The River Cavado is very natural with shallows, relatively fast flow and underwater obstacles to contend with, so this made racing interesting and technical. This kind of race perhaps less common in the UK, so it tested the river skills of our athletes. Downstream from the start into a headwind was hard on the arms, especially when shallow sections were hard to spot. Then the upstream involved avoiding rocks and trees both in and out of the water while keeping your boat out of the current.

The junior men’s short race saw two heats, each with two of our boys racing. David and Luke went in heat one. Luke managed a great first lap, racing coolly through the portage while many of the young athletes attempted the Adrian Boros style they had researched on YouTube, with amusing and calamitous consequences. Luke’s portage saw him out in 2nd place on lap 2, comfortably ahead of the next group, when he paddled under a tree and left his paddles behind. Overtaken by the next group including David, Luke lost at least a minute.
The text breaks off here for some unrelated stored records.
(** The usage statistics report the allowances the gates report: for each
    of the four counted features the [remaining] entry of getUserUsageStats
    is the answer of getRemainingLimit, and the statistics are missing
    exactly when the subscription is. *)
Theorem usage_stats_agree_with_remaining
        (now : JsDate) (store : RateLimitService.Store) (uid : ObjectId) :
  match getUserUsageStats now store uid with
  | None => RateLimitService.findOne store uid = None
  | Some st =>
      RateLimitReport.getRemainingLimit now store uid "videoCalls"
      = Some (videoCalls (remaining st))
      /\ RateLimitReport.getRemainingLimit now store uid "voiceCalls"
         = Some (voiceCalls (remaining st))
      /\ RateLimitReport.getRemainingLimit now store uid "likes"
         = Some (likes (remaining st))
      /\ RateLimitReport.getRemainingLimit now store uid "superLikes"
         = Some (superLikes (remaining st))
      /\ exists s, RateLimitService.findOne store uid = Some s
                   /\ statsPlan st = plan s
                   /\ statsFeatures st = features s
  end.
Proof.
  unfold getUserUsageStats, RateLimitReport.getRemainingLimit.
  destruct (RateLimitService.findOne store uid) as [s|]; [|reflexivity].
  cbv zeta. cbn [remaining videoCalls voiceCalls likes superLikes
                 statsPlan statsFeatures].
  unfold RateLimitReport.calculateRemaining, isUnlimited,
    RateLimitReport.remainingOf.
  repeat split.
  1-4: cbn; destruct (_ =? -1); reflexivity.
  exists s. unfold resetDailyUsageIfNeeded.
  destruct (isNewDay _ _); auto.
Qed.
(** * Simplify Budget: the sheet-backed record store, its timestamps and the
      trial ledger

    A shallow embedding of the server-side functions of the Apps Script
    project (Code.js, zTransactions.js, zNetWorth.js, the income file and
    Zztestingpurposes.js) together with the properties of the design
    specification that can be stated on them.

    Conventions of the embedding.
    - A JavaScript string is a [string]: one [ascii] per code unit.
    - A JavaScript number is a [JsNum]: a rational, NaN or an infinity;
      rounding of doubles is not modelled.
    - A sheet is a finite map from (row, column), both 1-based, to the
      non-blank cells.  A cell holds the value that was written to it; the
      spreadsheet's own re-interpretation of entered text (formulas, date
      recognition) is outside the model.
    - The host clock is one instant per invocation of a public function
      (field [clock] of the world).
    - A function that can throw returns a [Completion]; the world is
      threaded through explicitly, so writes made before a throw persist. *)

From Stdlib Require Import ZArith QArith Ascii String Lia.
From stdpp Require Import gmap strings list fin_maps pretty.

Close Scope Q_scope.
Open Scope string_scope.
(** *** The passes of one call *)

Lemma eval_points_app l1 l2 :
  eval_points (l1 ++ l2) = eval_points l1 ++ eval_points l2.
Proof.
  induction l1 as [|e l1 IH]; [reflexivity|].
  destruct e; cbn [app eval_points]; rewrite IH; reflexivity.
Qed.

Lemma grad_points_app l1 l2 :
  grad_points (l1 ++ l2) = grad_points l1 ++ grad_points l2.
Proof.
  induction l1 as [|e l1 IH]; [reflexivity|].
  destruct e; cbn [app grad_points]; rewrite IH; reflexivity.
Qed.

Lemma kkt_points_app l1 l2 :
  kkt_points (l1 ++ l2) = kkt_points l1 ++ kkt_points l2.
Proof.
  induction l1 as [|e l1 IH]; [reflexivity|].
  destruct e; cbn [app kkt_points]; rewrite IH; reflexivity.
Qed.

Lemma iteration_on_bufs_chain P M B iter mma mma' :
  (iteration_on_bufs P M B iter mma).1.1.1 = Ok mma' ->
  eval_points (iteration_on_bufs P M B iter mma).1.2 = [b_x B] /\
  grad_points (iteration_on_bufs P M B iter mma).1.2 = [b_x B] /\
  kkt_points (iteration_on_bufs P M B iter mma).1.2
  = [b_x (iteration_on_bufs P M B iter mma).1.1.2].
Proof.
  unfold iteration_on_bufs.
  destruct (evalObjCon P (b_x B) (b_cons B)) as [obj cons0].
  destruct (evalObjConGrad P (b_x B) (b_g B) (b_gcon B)) as [g0 gcon0].
  destruct (SetOuterMovelimit M mma (b_lb B) (b_ub B) movelim (b_x B)
              (b_lbt B) (b_ubt B)) as [[[ierr mma1] lo0] hi0].
  destruct (ierr =? 0)%Z; [|discriminate].
  match goal with |- context [Update M ?a ?b ?c ?d ?e ?f0 ?g] =>
    destruct (Update M a b c d e f0 g) as [[e_upd mma2] x0] end.
  match goal with |- context [KKTresidual M ?a ?b ?c ?d ?e ?f0 ?g] =>
    destruct (KKTresidual M a b c d e f0 g)
      as [[[e_kkt mma3] kkterr_l2] kkterr_linf] end.
  intros _. repeat split.
Qed.
(** C2, amended.  A submission that completes has appended exactly one
    row carrying the submitted fields, one priority among High, Medium and
    Low, the state ['Submitted'], and as category the identifier under
    which the predicted name is configured, or NULL when it is not
    configured (no assignment is made then).  With a fitted pipeline and a
    working storage every submission completes, whether or not the
    category is configured. *)
Theorem submit_complaint_records_complaint
  (self : ComplaintService) (env : Env) (db : Database)
  (u : Z) (t d : string) (l : option string) :
  (forall sub db',
     submit_complaint self u t d l env db = (Ok sub, db') ->
     exists row,
       tbl_complaints db' = (tbl_complaints db ++ [row])%list /\
       sub_complaint_id sub = Some (complaint_id row) /\
       user_id row = u /\ title row = t /\ description row = d /\ location row = l /\
       priority row = Some (sub_priority sub) /\
       In (sub_priority sub) priority_levels /\
       status row = Some "Submitted" /\
       category_id row = resolved_category db (sub_category sub) /\
       (resolved_category db (sub_category sub) = None ->
        tbl_assignments db' = tbl_assignments db)) /\
  (forall pl,
     pipeline (classifier self) = Some pl ->
     fitted_at pl (preprocess_text d) ->
     fault env = None ->
     exists sub db', submit_complaint self u t d l env db = (Ok sub, db')).
Proof.
  split.
  - intros sub db' H.
    destruct (predict (classifier self) d) as [[c q]|e] eqn:Hp.
    + destruct (fault env) as [e|] eqn:Hf.
      * destruct (submit_complaint_fault self env db u t d l e Hf) as [e' He'].
        rewrite He' in H. discriminate.
      * destruct (submit_complaint_stores self env db u t d l c q Hf Hp)
          as (db1 & id & Hs & _ & _ & Hc & Ha).
        rewrite Hs in H. injection H as <- <-.
        eexists. split; [exact Hc |]. cbn.
        repeat split; try assumption. apply (predict_priority_level d c).
    + rewrite (submit_complaint_no_prediction self env db u t d l e Hp) in H.
      discriminate.
  - intros pl Hpl Hfit Hf.
    destruct (ClassifierFacts.predict_fitted _ pl d Hpl Hfit) as (i & q & Hp & _).
    destruct (submit_complaint_stores self env db u t d l _ q Hf Hp)
      as (db1 & id & Hs & _).
    eauto.
Qed.

Lemma submit_complaint_records_complaint_witness :
  exists sub db',
    submit_complaint (service_with foreign_pipeline) 7 "Loud music"
      "Loud music at night" None (at_time 100) seeded_db = (Ok sub, db').
Proof.
  apply (proj2 (submit_complaint_records_complaint
                  (service_with foreign_pipeline) (at_time 100) seeded_db
                  7 "Loud music" "Loud music at night" None)
           foreign_pipeline eq_refl (foreign_pipeline_fitted _) eq_refl).
Defined.

(** What [update_complaint_status] does in full: with the storage
    failing it returns [False] and leaves the database alone; otherwise it
    returns [True] and rewrites status and last-update time of the rows
    with the given identifier. *)
Lemma update_complaint_status_eq (self : ComplaintService) (env : Env) (db : Database)
  (id : Z) (s : string) :
  update_complaint_status self id s env db =
  match fault env with
  | Some _ => (Ok false, db)
  | None =>
      (Ok true,
       {| tbl_categories := tbl_categories db;
          tbl_departments := tbl_departments db;
          tbl_complaints :=
            map (fun r => if (complaint_id r =? id)%Z then set_status env s r else r)
              (tbl_complaints db);
          tbl_assignments := tbl_assignments db;
          seq_complaints := seq_complaints db;
          seq_assignments := seq_assignments db |})
  end.
Proof.
  unfold update_complaint_status, try_except, bind, update, ret, execute_update.
  destruct (fault env); reflexivity.
Qed.

Lemma map_unmatched (env : Env) (id : Z) (s : string) (rows : list ComplaintRow) :
  find (fun r => (complaint_id r =? id)%Z) rows = None ->
  map (fun r => if (complaint_id r =? id)%Z then set_status env s r else r) rows = rows.
Proof.
  induction rows as [|r rows IH]; simpl; [reflexivity |].
  destruct (complaint_id r =? id)%Z; [discriminate |].
  intros H. now rewrite IH.
Qed.

(** C3, as stated, fails: any string is accepted as the new status. *)
Lemma status_always_in_lifecycle_fails :
  map status
    (tbl_complaints
       (run_calls (service_with balanced_pipeline)
          [ (at_time 1, Submit 7 "Pothole" "Large pothole on main road" None);
            (at_time 2, SetStatus 1 "Escalated") ]
          seeded_db)) = [Some "Escalated"] /\
  ~ In "Escalated" lifecycle_states /\
  ~ status_always_in_lifecycle.
Proof.
  assert (Hout : ~ In "Escalated" lifecycle_states).
  { simpl. intros [H | [H | [H | [H | []]]]]; discriminate. }
  split; [reflexivity |]. split; [assumption |].
  intros H.
  specialize (H (service_with balanced_pipeline)
                [ (at_time 1, Submit 7 "Pothole" "Large pothole on main road" None);
                  (at_time 2, SetStatus 1 "Escalated") ]).
  unfold statuses_closed in H. rewrite Forall_forall in H.
  destruct (H {| complaint_id := 1; user_id := 7; title := "Pothole";
                 description := "Large pothole on main road"; location := None;
                 category_id := Some 3%Z; priority := Some "Low";
                 status := Some "Escalated"; created_at := 1; updated_at := 2 |})
    as (s & Hs & Hin).
  - vm_compute. now left.
  - injection Hs as <-. now apply Hout.
Qed.

Lemma run_call_statuses_closed (self : ComplaintService) (env : Env) (c : Call)
  (db : Database) :
  statuses_closed db ->
  match c with
  | SetStatus _ s => In s lifecycle_states
  | Submit _ _ _ _ => True
  end ->
  statuses_closed (run_call self env c db).
Proof.
  unfold statuses_closed. intros Hdb Hc. destruct c as [u t d l | id s]; cbn [run_call].
  - destruct (submit_complaint_complaints self env db u t d l) as [-> | (row & -> & Hrow)].
    + assumption.
    + apply Forall_app. split; [assumption |].
      constructor; [| constructor].
      exists "Submitted". split; [assumption | simpl; tauto].
  - rewrite update_complaint_status_eq.
    destruct (fault env); cbn [snd tbl_complaints]; [assumption |].
    apply Forall_map. eapply Forall_impl; [| exact Hdb].
    intros r (s0 & Hs0 & Hin). cbn beta.
    destruct (complaint_id r =? id)%Z.
    + exists s. split; [reflexivity | assumption].
    + exists s0. split; assumption.
Qed.

(** C3, amended.  A submission stores the state ['Submitted'], and
    [update_complaint_status] stores the string it is given, whatever it
    is; so the states of all complaints stay within the four lifecycle
    states as long as every status update is given one of them. *)
Theorem statuses_closed_preserved (self : ComplaintService)
  (calls : list (Env * Call)) (db : Database) :
  statuses_closed db ->
  sets_lifecycle_states calls ->
  statuses_closed (run_calls self calls db).
Proof.
  revert db. induction calls as [|[env c] calls IH]; intros db Hdb Hcalls.
  - assumption.
  - inversion Hcalls as [|? ? Hc Hrest]; subst. cbn [run_calls].
    apply IH; [| assumption].
    now apply run_call_statuses_closed.
Qed.

Lemma statuses_closed_preserved_witness :
  statuses_closed
    (run_calls (service_with balanced_pipeline)
       [ (at_time 1, Submit 7 "Pothole" "Large pothole on main road" None);
         (at_time 2, SetStatus 1 "In Progress");
         (at_time 3, SetStatus 1 "Resolved") ]
       seeded_db).
Proof.
  apply statuses_closed_preserved.
  - constructor.
  - repeat constructor; simpl; tauto.
Defined.

(** C9.  [update_complaint_status] never raises, leaves the categories,
    departments and assignments alone, and changes the complaints row by
    row: identifier, user, title, description, location, category,
    priority and creation time of every row are kept, a row with another
    identifier is kept whole, and a row with the given identifier gets the
    new status and the current time as last update when the call reports
    success. *)
Theorem update_complaint_status_frame (self : ComplaintService) (env : Env)
  (db : Database) (id : Z) (s : string) :
  exists ok : bool,
    fst (update_complaint_status self id s env db) = Ok ok /\
    tbl_categories (snd (update_complaint_status self id s env db)) = tbl_categories db /\
    tbl_departments (snd (update_complaint_status self id s env db)) = tbl_departments db /\
    tbl_assignments (snd (update_complaint_status self id s env db)) = tbl_assignments db /\
    Forall2
      (fun r r' =>
         same_but_status r r' /\
         (complaint_id r <> id -> r' = r) /\
         (ok = true -> complaint_id r = id ->
          status r' = Some s /\ updated_at r' = now env))
      (tbl_complaints db)
      (tbl_complaints (snd (update_complaint_status self id s env db))).
Proof.
  rewrite update_complaint_status_eq.
  destruct (fault env) as [e|]; cbn [fst snd tbl_categories tbl_departments
                                      tbl_assignments tbl_complaints].
  - exists false. repeat split.
    induction (tbl_complaints db) as [|r rows IH]; constructor; [| assumption].
    unfold same_but_status. repeat split; discriminate.
  - exists true. repeat split.
    induction (tbl_complaints db) as [|r rows IH]; cbn [map]; constructor; [| assumption].
    unfold same_but_status.
    destruct (Z.eqb_spec (complaint_id r) id) as [Heq | Hne].
    + repeat split. intros Hne. now elim Hne.
    + repeat split; intros; try reflexivity; contradiction.
Qed.

(** C10.  Whenever the storage update does not raise,
    [update_complaint_status] returns [True] and leaves the database the
    update produced; when no complaint has the given identifier, that
    database is the one before the call. *)
Theorem update_complaint_status_reports_success (self : ComplaintService) (env : Env)
  (db db' : Database) (id : Z) (s : string) (lastrowid : option Z) :
  execute_update env db (UpdateComplaintStatus s id) = Ok (db', lastrowid) ->
  update_complaint_status self id s env db = (Ok true, db') /\
  (find_complaint db id = None -> db' = db).
Proof.
  intros H. rewrite update_complaint_status_eq.
  unfold execute_update in H.
  destruct (fault env); [discriminate |].
  injection H as <- _. split; [reflexivity |].
  unfold find_complaint. intros Hnone.
  rewrite (map_unmatched env id s _ Hnone). now destruct db.
Qed.

Lemma update_complaint_status_reports_success_witness :
  update_complaint_status (service_with balanced_pipeline) 42 "Resolved"
    (at_time 5) seeded_db = (Ok true, seeded_db) /\
  (find_complaint seeded_db 42 = None -> seeded_db = seeded_db).
Proof.
  apply (update_complaint_status_reports_success
           (service_with balanced_pipeline) (at_time 5) seeded_db seeded_db
           42 "Resolved" None).
  reflexivity.
Defined.

End ServiceFacts.

(** ** Further properties of the normaliser and of the priority estimator *)

Module TextFacts.
Import Sklearn.
Import PyStr PyStrFacts Classifier Spec NormalizerFacts PriorityFacts.

Lemma length_append (a b : string) :
  String.length (a ++ b) = (String.length a + String.length b)%nat.
Proof. induction a as [|c a IH]; simpl; [reflexivity | now rewrite IH]. Qed.

Lemma lower_append (a b : string) : lower (a ++ b) = lower a ++ lower b.
Proof.
  unfold lower. induction a as [|c a IH]; simpl; [reflexivity | now rewrite IH].
Qed.

Lemma lower_idem (s : string) : lower (lower s) = lower s.
Proof.
  unfold lower. induction s as [|c s IH]; simpl; [reflexivity |].
  now rewrite lower_char_idem, IH.
Qed.

Lemma length_lower (s : string) : String.length (lower s) = String.length s.
Proof.
  unfold lower. induction s as [|c s IH]; simpl; [reflexivity | now rewrite IH].
Qed.

Lemma length_filter_str (p : ascii -> bool) (s : string) :
  (String.length (filter_str p s) <= String.length s)%nat.
Proof.
  induction s as [|c s IH]; simpl; [lia |].
  destruct (p c); simpl; lia.
Qed.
Meanwhile, David paddled an excellent race to qualify in 2nd behind the Portuguese Ferreira, with Luke 7th and out of the final.

The second heat included Chris and Oscar. In this one the top juniors seemed a little better prepared, with Portugal, Germany and Denmark setting a fast pace. Our boys raced intelligently but had to settle for 4th and 5th respectively, and a short but painful wait to see if they had qualified. They both did, joining David in the final.

Lizzie held on to a dominant paddle from the Slovakian Bedec in her heat to qualify for the women’s final. In the first men’s race, Mike had a capsize, ending his chances, and Keith was 9th, out of the qualifying spots. Nick finished 6th in the second race, missing out on “fastest loser” qualification by only 5 seconds.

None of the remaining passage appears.